--- TASK GOAL ---
Every line in the material below that includes "Hfresh" should be copied.
★ ★ ★ ★ ★ ★ ★
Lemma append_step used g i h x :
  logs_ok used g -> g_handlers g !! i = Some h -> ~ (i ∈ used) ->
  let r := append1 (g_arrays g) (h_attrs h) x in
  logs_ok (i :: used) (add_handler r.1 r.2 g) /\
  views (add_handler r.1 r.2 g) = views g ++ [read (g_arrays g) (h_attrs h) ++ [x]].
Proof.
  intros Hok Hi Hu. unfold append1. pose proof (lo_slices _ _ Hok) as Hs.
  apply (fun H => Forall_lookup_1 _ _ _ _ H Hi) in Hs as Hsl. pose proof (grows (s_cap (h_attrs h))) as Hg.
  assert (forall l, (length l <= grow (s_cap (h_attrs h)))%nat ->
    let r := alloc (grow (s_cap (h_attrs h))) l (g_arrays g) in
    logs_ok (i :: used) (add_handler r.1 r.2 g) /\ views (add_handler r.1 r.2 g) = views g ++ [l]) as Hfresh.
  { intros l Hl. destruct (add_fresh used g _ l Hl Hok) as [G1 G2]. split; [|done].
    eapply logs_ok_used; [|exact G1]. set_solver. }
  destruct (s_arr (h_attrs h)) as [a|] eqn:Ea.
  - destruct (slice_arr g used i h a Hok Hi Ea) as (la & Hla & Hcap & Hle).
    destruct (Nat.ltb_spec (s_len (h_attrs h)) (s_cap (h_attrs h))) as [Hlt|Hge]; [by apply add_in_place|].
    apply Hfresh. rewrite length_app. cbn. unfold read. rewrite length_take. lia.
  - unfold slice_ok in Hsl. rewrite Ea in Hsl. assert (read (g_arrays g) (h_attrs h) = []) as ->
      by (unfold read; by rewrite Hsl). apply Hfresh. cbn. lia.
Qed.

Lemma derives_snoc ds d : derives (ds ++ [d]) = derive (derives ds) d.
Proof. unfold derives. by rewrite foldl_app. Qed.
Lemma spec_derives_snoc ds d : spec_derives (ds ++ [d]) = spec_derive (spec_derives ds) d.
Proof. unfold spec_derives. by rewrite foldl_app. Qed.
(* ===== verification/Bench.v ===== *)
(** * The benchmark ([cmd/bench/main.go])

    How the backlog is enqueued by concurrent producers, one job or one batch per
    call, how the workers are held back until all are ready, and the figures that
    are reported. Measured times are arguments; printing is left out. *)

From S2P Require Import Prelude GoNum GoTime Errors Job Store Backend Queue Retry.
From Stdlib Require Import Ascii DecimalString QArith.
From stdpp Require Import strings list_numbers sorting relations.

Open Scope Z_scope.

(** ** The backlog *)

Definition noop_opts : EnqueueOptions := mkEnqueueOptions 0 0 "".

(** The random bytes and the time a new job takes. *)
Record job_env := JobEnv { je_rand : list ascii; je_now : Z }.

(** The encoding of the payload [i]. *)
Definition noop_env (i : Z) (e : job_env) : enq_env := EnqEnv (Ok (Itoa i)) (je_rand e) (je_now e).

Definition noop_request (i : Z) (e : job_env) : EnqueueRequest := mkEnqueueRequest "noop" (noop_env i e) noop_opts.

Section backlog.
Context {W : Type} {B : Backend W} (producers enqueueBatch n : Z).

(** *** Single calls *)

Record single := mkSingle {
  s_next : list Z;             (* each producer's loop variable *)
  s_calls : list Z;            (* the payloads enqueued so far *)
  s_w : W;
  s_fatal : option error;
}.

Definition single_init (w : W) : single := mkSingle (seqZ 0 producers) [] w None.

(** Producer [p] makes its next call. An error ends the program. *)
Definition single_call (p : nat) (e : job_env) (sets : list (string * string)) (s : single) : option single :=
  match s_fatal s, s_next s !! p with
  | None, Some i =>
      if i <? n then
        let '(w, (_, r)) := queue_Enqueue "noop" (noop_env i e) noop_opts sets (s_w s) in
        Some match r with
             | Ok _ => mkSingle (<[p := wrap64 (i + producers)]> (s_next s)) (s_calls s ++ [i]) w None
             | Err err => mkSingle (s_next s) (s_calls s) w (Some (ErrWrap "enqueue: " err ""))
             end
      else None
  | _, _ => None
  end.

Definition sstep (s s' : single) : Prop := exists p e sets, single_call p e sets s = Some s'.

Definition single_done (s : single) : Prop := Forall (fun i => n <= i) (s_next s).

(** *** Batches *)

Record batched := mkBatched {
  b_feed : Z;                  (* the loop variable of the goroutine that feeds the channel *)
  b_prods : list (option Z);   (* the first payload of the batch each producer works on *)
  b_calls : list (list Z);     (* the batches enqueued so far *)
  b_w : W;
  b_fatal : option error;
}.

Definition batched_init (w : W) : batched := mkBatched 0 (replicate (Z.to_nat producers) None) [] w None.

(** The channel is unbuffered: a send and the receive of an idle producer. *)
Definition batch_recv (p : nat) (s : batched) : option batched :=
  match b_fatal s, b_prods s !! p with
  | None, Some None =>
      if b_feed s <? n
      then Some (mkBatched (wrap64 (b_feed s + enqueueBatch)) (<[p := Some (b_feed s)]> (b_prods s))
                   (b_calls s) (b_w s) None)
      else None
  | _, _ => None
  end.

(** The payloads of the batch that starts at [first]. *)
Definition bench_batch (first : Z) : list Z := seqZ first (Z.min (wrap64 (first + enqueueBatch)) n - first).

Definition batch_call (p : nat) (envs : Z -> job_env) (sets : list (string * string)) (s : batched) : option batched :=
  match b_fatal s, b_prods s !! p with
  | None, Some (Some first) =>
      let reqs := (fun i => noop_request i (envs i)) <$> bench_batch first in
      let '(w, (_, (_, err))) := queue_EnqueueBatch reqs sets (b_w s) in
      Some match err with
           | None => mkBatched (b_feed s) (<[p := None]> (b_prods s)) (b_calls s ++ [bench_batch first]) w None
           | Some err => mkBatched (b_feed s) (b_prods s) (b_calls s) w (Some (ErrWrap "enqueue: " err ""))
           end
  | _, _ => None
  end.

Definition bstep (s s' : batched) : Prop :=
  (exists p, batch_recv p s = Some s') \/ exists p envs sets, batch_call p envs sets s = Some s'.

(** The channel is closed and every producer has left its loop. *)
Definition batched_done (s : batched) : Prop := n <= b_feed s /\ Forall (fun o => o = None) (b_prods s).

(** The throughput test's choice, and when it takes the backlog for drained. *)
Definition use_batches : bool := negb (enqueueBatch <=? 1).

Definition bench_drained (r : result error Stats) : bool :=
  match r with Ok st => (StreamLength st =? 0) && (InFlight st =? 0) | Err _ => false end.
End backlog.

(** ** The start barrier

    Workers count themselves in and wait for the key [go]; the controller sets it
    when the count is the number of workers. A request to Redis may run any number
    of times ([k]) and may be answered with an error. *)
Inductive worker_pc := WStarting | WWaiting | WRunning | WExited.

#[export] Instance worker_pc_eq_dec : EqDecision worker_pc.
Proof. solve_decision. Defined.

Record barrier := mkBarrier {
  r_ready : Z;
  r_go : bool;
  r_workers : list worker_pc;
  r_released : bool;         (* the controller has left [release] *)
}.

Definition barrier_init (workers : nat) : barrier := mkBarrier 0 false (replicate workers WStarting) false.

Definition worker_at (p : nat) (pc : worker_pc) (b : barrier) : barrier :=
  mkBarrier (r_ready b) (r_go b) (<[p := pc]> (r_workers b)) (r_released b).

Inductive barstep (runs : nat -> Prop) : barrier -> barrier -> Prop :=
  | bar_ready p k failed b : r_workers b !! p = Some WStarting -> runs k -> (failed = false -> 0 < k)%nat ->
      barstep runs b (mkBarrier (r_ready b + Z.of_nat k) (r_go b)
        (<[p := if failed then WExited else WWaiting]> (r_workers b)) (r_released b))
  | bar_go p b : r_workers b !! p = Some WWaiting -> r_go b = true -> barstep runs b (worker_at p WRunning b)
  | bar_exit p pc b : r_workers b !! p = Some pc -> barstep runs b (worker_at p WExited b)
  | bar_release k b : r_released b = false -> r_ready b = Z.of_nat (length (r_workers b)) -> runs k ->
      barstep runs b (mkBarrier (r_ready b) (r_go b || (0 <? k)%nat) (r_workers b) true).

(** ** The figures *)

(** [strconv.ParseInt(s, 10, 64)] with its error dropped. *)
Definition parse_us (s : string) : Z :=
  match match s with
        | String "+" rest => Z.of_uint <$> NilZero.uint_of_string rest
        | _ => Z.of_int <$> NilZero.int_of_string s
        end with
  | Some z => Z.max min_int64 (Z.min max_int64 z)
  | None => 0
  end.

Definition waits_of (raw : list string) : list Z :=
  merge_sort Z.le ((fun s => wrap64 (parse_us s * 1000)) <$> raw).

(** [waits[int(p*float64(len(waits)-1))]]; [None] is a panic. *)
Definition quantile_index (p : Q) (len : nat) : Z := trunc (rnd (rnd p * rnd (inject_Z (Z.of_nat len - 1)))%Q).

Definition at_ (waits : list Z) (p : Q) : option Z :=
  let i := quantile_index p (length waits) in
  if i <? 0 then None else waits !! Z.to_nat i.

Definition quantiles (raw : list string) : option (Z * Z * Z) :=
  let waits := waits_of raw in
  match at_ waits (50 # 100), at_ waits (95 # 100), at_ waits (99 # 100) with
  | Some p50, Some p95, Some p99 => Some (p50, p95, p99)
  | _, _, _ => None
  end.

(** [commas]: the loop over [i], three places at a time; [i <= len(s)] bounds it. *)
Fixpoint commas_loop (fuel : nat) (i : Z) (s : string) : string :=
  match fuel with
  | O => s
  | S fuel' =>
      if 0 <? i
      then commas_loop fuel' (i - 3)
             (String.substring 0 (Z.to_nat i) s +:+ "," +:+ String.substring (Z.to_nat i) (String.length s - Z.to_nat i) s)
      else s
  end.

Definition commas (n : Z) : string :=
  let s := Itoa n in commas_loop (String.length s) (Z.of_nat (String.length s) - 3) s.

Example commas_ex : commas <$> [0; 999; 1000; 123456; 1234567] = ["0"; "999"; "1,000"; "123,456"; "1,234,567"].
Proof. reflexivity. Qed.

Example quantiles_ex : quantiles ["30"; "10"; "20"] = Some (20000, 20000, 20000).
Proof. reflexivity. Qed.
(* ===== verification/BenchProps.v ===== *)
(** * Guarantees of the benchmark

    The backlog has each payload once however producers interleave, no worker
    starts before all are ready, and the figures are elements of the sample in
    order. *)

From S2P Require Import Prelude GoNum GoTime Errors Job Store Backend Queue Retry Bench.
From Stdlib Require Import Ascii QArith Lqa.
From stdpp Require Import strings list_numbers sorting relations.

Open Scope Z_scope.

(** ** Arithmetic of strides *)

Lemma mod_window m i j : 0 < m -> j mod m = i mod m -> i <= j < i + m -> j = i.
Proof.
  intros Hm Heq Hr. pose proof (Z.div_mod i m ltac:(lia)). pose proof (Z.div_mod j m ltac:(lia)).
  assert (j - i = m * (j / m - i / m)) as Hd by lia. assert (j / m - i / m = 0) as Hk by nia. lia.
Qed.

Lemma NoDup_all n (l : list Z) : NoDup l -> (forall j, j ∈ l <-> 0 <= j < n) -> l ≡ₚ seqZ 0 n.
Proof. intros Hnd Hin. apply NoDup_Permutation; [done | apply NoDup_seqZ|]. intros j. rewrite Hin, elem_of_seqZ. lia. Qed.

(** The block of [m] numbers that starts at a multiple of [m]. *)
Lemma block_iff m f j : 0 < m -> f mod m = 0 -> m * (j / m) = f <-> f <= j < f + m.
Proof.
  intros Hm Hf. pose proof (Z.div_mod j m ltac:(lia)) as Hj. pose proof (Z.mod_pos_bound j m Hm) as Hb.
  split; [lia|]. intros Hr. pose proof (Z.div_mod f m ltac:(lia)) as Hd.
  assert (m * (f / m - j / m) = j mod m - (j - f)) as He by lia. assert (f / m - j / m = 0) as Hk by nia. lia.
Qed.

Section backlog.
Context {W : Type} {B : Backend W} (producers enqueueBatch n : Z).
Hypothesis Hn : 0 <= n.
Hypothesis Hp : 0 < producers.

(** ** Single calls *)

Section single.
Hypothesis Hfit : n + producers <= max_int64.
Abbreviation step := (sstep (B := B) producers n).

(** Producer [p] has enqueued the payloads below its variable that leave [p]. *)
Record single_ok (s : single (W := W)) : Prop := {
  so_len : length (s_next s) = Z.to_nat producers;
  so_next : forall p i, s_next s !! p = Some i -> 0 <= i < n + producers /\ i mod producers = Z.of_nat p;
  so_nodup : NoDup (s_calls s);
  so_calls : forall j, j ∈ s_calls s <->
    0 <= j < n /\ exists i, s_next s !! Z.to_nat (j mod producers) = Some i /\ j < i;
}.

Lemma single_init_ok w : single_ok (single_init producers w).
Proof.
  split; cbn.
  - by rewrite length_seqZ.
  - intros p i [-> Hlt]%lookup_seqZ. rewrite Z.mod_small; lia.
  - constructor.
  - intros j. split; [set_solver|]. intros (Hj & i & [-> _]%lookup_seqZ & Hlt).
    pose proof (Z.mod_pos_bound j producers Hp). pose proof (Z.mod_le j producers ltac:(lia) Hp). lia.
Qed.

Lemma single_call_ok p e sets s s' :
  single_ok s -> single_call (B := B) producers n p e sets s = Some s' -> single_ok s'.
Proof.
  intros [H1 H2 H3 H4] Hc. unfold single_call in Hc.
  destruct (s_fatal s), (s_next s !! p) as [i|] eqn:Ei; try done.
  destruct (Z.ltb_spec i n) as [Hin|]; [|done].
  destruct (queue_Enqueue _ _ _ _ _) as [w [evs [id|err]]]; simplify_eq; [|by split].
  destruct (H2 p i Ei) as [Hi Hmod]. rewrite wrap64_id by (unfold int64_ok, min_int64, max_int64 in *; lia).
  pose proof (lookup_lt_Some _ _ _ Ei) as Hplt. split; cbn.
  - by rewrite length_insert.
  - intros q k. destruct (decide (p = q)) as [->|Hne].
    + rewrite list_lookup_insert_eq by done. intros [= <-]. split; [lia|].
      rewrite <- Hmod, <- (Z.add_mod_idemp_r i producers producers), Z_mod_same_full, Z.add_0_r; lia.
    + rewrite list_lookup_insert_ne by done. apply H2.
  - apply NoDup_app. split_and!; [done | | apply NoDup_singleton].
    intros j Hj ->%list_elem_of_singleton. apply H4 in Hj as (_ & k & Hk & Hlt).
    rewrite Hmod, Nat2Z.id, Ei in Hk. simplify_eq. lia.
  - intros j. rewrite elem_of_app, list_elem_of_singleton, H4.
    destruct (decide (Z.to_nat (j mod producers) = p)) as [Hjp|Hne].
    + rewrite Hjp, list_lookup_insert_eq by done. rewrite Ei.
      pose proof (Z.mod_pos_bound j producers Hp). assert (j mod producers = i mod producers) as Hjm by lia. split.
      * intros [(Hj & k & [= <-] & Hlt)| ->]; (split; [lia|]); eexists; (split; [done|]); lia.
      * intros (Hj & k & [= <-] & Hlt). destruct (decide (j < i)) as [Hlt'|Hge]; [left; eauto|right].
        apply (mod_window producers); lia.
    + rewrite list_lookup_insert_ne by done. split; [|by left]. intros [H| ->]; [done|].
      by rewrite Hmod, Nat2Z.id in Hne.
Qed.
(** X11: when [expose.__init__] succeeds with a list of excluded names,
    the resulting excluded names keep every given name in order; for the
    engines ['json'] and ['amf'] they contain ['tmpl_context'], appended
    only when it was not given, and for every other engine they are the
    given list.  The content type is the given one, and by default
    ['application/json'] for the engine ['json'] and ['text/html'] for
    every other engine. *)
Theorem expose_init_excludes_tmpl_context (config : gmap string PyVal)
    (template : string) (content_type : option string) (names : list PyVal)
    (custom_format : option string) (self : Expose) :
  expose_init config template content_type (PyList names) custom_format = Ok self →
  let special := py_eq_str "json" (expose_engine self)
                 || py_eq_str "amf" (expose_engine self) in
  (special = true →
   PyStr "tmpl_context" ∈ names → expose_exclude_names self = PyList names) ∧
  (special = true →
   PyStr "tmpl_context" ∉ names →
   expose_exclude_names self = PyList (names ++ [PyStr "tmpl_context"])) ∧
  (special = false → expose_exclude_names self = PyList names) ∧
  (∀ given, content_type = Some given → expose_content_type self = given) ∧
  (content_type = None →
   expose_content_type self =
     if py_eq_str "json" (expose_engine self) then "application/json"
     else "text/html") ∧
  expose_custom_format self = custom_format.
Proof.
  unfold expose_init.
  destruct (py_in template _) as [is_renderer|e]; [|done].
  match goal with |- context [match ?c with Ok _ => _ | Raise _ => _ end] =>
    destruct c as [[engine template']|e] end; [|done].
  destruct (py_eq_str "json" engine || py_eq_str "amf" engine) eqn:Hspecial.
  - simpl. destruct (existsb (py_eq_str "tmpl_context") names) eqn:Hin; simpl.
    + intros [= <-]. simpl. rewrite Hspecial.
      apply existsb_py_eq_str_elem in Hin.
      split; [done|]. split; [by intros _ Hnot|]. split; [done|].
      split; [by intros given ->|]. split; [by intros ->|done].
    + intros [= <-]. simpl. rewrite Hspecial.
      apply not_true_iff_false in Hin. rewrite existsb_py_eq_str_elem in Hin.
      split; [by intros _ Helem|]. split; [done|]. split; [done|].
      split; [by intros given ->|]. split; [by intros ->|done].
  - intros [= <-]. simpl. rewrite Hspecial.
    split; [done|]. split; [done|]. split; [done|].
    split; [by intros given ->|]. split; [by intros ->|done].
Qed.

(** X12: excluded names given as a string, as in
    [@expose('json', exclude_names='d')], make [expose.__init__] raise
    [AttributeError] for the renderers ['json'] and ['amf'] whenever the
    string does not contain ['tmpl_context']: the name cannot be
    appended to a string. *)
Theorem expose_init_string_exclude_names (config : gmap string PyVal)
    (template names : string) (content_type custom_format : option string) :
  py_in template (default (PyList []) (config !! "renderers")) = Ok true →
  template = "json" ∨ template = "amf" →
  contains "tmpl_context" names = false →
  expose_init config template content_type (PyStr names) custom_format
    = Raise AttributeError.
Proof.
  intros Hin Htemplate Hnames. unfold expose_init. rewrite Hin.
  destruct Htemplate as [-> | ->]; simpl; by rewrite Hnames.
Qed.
★ ★ ★ ★ ★ ★ ★
--- ANSWER SECTION ---
    logs_ok (i :: used) (add_handler r.1 r.2 g) /\ views (add_handler r.1 r.2 g) = views g ++ [l]) as Hfresh.
    apply Hfresh. rewrite length_app. cbn. unfold read. rewrite length_take. lia.
      by (unfold read; by rewrite Hsl). apply Hfresh. cbn. lia.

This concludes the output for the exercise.